Fasting glucose, HbA1c, fasting insulin, HOMA-IR, baseline before starting and at 12 weeks. These are your efficacy markers. HOMA-IR is the most sensitive early signal if you're using metformin in a non-diabetic insulin-resistance context.
Vitamin B12 and methylmalonic acid (MMA), baseline and yearly. Serum B12 misses a chunk of functional deficiency, especially as you age, so MMA (or homocysteine if you can't access MMA) catches early deficiency before serum B12 drops. This is the single most important long-term check on metformin.
eGFR and creatinine, baseline and annually, more often if you're over 65 or have kidney history. Metformin dosing depends on this.

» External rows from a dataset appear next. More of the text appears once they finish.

(* ===== verification/SendingSamples.v ===== *)
(** * Sending: concrete runs

    Sessions that send, lose and crash: the theorems of [SendingFacts] at concrete inputs. *)

From stdpp Require Import base numbers list option strings gmap.
From S2P Require Import Prelude ByteOrder Protocol AckRanges AckFrame ClosePathFrame StreamFrame ControlFrames PublicHeader PacketUnpacker PacketPacker FlowControl FrameSorter GoFloat ReceivedPackets RttStats SentPackets Olia UtilityControl Scheduler Monitor StreamsMap GoSlice Stream StreamFramer PackPacket Session SessionFacts SessionSafety Sending SendingFacts.

Local Open Scope Z_scope.
#[local] Existing Instance fixed_window.

Lemma reachable_keyed s : reachable one_window sample_env PerspectiveClient s -> keyed (paths s).
Proof.
  intros Hs. apply reachable_consistent in Hs; [|exact sample_aead|exact sample_limit].
  intros pid p Hp. apply (po_id _ _ _ (si_paths _ _ _ _ _ Hs _ _ Hp)).
Qed.


Definition sch0 : scheduler := scheduler_setup "rtt" None.

(** A PING waits for the first path of the client. *)
Definition pinging (s : session (C := Z)) : session (C := Z) := set_packer s (packetPacker.QueueControlFrame (packer s) FPing InitialPathID).

Lemma sent_packets_are_recorded_witness : exists p', paths (after (perform sample_env (PackPacket sample_env sch0) true sch0 [] 0 2000) (pinging client0)) !! InitialPathID = Some p'
  /\ length (sentPacketHandler.packetHistory (sentPacketHandler.inflight (sent p'))) = 1%nat.
Proof.
  assert (keyed (paths (pinging client0))) as Hk by exact (reachable_keyed _ client0_reachable).
  assert (exists sch' pkt s', perform sample_env (PackPacket sample_env sch0) true sch0 [] 0 2000 (pinging client0) = Some (Ok (sch', Some pkt), s')
    /\ Frames pkt = [FPing] /\ PktEncryptionLevel pkt = EncryptionForwardSecure) as (sch' & pkt & s' & E & Ef & El)
    by (vm_compute; eexists _, _, _; split; [reflexivity|split; reflexivity]).
  destruct (sent_packets_are_recorded sample_env (PackPacket sample_env sch0) true sch0 [] 0 2000 (pinging client0) sch' pkt s' Hk E)
    as (p & p' & bytes & Hp & Hp' & _ & _ & _ & _ & _ & Hh & _).
  exists p'. unfold after. rewrite E. split; [exact Hp'|]. rewrite Hh, Ef.
  assert (p = setup one_window 0 "10.0.0.9:4000" there VersionMP 0) as -> by (vm_compute in Hp; injection Hp as <-; vm_compute; reflexivity). reflexivity.
Defined.

(** Four paths besides the first, two of which were measured. *)
Lemma gaps_divide_by_zero_witness : (forall id, sample_owd id < 2 ^ 63) /\
  gap_loop sample_owd 0 (orderPaths sample_owd (map (fun id => sample_path id 0) [0; 3; 1; 5; 7])).1 100 ∅ = Panic.
Proof.
  assert (forall id, sample_owd id < 2 ^ 63) as H by (intros id; unfold sample_owd; repeat case_match; lia).
  split; [exact H|]. apply (gaps_divide_by_zero sample_owd (map (fun id => sample_path id 0) [0; 3; 1; 5; 7]) 100 H). vm_compute. split; lia.
Defined.

(** The client lost packets on path 1, so that a STOP_WAITING frame is due there. *)
Lemma nil_packet_crashes_witness : exists s', ack_path sample_env sch0 [WindowUpdateFrame.Mk 0 5000] (5 * Second) 1 (pinging client4) = Some (Panic, s').
Proof.
  assert (exists p, paths (pinging client4) !! 1 = Some p) as [p Hp] by (vm_compute; eexists; reflexivity).
  assert (pathID p = 1 /\ (exists rc, receivedPacketHandler.GetAckFrame (rcvd p) (5 * Second) = Ok (None, rc))
    /\ exists f h, sentPacketHandler.GetStopWaitingFrame (sent p) false = (Some f, h)) as (Eid & [rc Ea] & f & h & Es).
  { vm_compute in Hp. injection Hp as <-. vm_compute. split; [reflexivity|]. split; [eexists; reflexivity|eexists _, _; reflexivity]. }
  refine (nil_packet_crashes sample_env sch0 [WindowUpdateFrame.Mk 0 5000] (5 * Second) 1 (pinging client4) p rc f h [] Hp Eid _ _ Ea Es _ _).
  - discriminate.
  - discriminate.
  - vm_compute. reflexivity.
  - vm_compute. reflexivity.
Defined.

(** A session with one path, a window of 1000 bytes and 5000 bytes to send. *)
Definition finished (s : session (C := Z)) : session (C := Z) :=
  MkSession (perspective s) (version s) (paths s) (closedPaths s) (remoteRTTs s) (lastPathsFrameSent s) (packer s) (peerBlocked s)
    true (manager s) (closeErr s) (lastActivity s) (keepAlivePingSent s) (receivedPackets s) (undecryptablePackets s) (tooManyUndecryptable s) (wrote s).
Definition write (id : Z) (p : list Z) (s : session (C := Z)) : session (C := Z) :=
  match streamsMap.streams (streamsMap_ s) !! id with
  | Some str => set_streams s (streamFramer.put (streamsMap_ s) id (stream.Write false str p 0).2) (flow s)
  | None => s
  end.
Definition busy0 : session := after (OpenStream sample_env) (after (OpenStream sample_env)
  (after (open_crypto sample_env) (newSession (fun _ => 1000) sample_env (sample_side false) true "10.0.0.9:4000" there 0))).
Definition busy1 : session := write 5 (repeat 7 5000) (finished busy0).
Definition no_power (x y : float) : float := x.
Definition busy : session := after (sendPacket sample_env no_power false f0 10 sch0 Second) busy1.
Definition sizes (s : session (C := Z)) : list (Z * nat) := map (fun '(pid, bytes) => (pid, length bytes)) (wrote s).

(** The schedulers that respect the window send one packet and wait; RDDT sends everything, and a
    copy of the first packet. *)
Lemma redundancy_floods :
  sizes (after (sendPacket sample_env no_power false f0 20 sch0 Second) busy1) = [(0, 1350%nat)]
  /\ sizes (after (sendPacketSTMS sample_env no_power false f0 20 sch0 Second) busy1) = [(0, 1350%nat)]
  /\ sizes (after (sendPacketRDDT sample_env no_power false f0 20 sch0 Second) busy1)
     = [(0, 1350%nat); (0, 1350%nat); (0, 1350%nat); (0, 1350%nat); (0, 1060%nat)].
Proof. vm_compute. split_and!; reflexivity. Qed.

Lemma single_path_ignores_window_witness : redundant_paths busy None = [InitialPathID]
  /\ exists sch', choose sample_env [5000] false false None sch0 busy = Some (Ok (None, sch'), busy).
Proof.
  assert (exists p, paths busy = {[InitialPathID := p]} /\ pathID p = InitialPathID /\ Scheduler.SendingAllowed (view p) = false) as (p & H1 & H2 & H3)
    by (vm_compute; eexists; split; [reflexivity|split; reflexivity]).
  destruct (single_path_ignores_window sample_env busy p [5000] false sch0 H1 H2 H3) as (Hc & _ & _ & Hr). split; [exact Hr|exact Hc].
Defined.

(** The peer closes path 1 of the client, and the path's goroutine ends.  A BLOCKED frame then has the client send a
    window update on that path, and after a second one it never comes back, whatever the fuel. *)
Definition closed_path : session (C := Z) :=
  after (path_run_closed 1) (after (path_run_sent 1) (after (handleClosePathFrame (ClosePathFrame.Mk 1 (MkAcked 1 1 [])) 2000) (finished client1))).
Definition blocked (now : Z) (s : session (C := Z)) : session (C := Z) := after (handleFrame one_window sample_env (FBlocked (BlockedFrame.Mk 0)) 0 now now) s.
Definition signalled : session (C := Z) := after (session_sendPacket sample_env no_power false f0 20 sch0 3000) (blocked 3000 closed_path).

Lemma blocked_frames_hang_session :
  (exists sch, session_sendPacket sample_env no_power false f0 20 sch0 3000 (blocked 3000 closed_path) = Some (Ok sch, signalled))
  /\ sizes signalled = sizes closed_path ++ [(1, 50%nat)]
  /\ forall n, session_sendPacket sample_env no_power false f0 n sch0 4000 (blocked 4000 signalled) = None.
Proof.
  split; [|split]; [eexists; vm_compute; reflexivity|vm_compute; reflexivity|].
  intros [|n]; vm_compute; reflexivity.
Qed.

Lemma ended_path_blocks_witness : exists p, paths signalled !! 1 = Some p /\ sentPacket p = true
  /\ sendPackedPacket sample_env (ping_packet 9) 1 true 4000 signalled = None.
Proof.
  assert (keyed (paths signalled)) as Hk.
  { intros k p. revert k p. change (map_Forall (fun k p => pathID p = k) (paths signalled)). apply (bool_decide_unpack _). vm_compute. exact I. }
  assert ((fun p => (open p, sentPacket p, (sentPacketHandler.SentPacket (sent p) (MkPacket 9 [FPing] 1 EncryptionForwardSecure 0 true) 4000).1)) <$> paths signalled !! 1
    = Some (false, true, None)) as Hx by (vm_compute; reflexivity).
  destruct (paths signalled !! 1) as [p|] eqn:Hp; [|discriminate Hx]. cbn [fmap option_fmap option_map] in Hx. injection Hx as Ho Et Es.
  exists p. split; [reflexivity|]. split; [exact Et|].
  pose proof (ended_path_blocks sample_env (ping_packet 9) 1 true 4000 signalled p _ Hk Hp Ho (injective_projections _ (None, _) Es eq_refl)) as H.
  rewrite Et in H. exact H.
Defined.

ALT, AST, baseline and yearly. Not because metformin damages the liver but because severe liver dysfunction changes the lactate-handling math.
Full lipid panel, baseline and 12 weeks. Don't expect big changes but you want a reference.
Total and free testosterone, SHBG, LH/FSH if using for PCOS, baseline and at 12 weeks. The androgen drop is the marker that the underlying insulin-driven hyperandrogenism is responding.
For most people, the essential set is fasting glucose/HbA1c/fasting insulin, eGFR, and B12 (with MMA) at baseline and annually thereafter. Everything else is optional based on your context.
Metformin is a prescription medication. Where you obtain it is your business; how you use it is the part this page is trying to help with.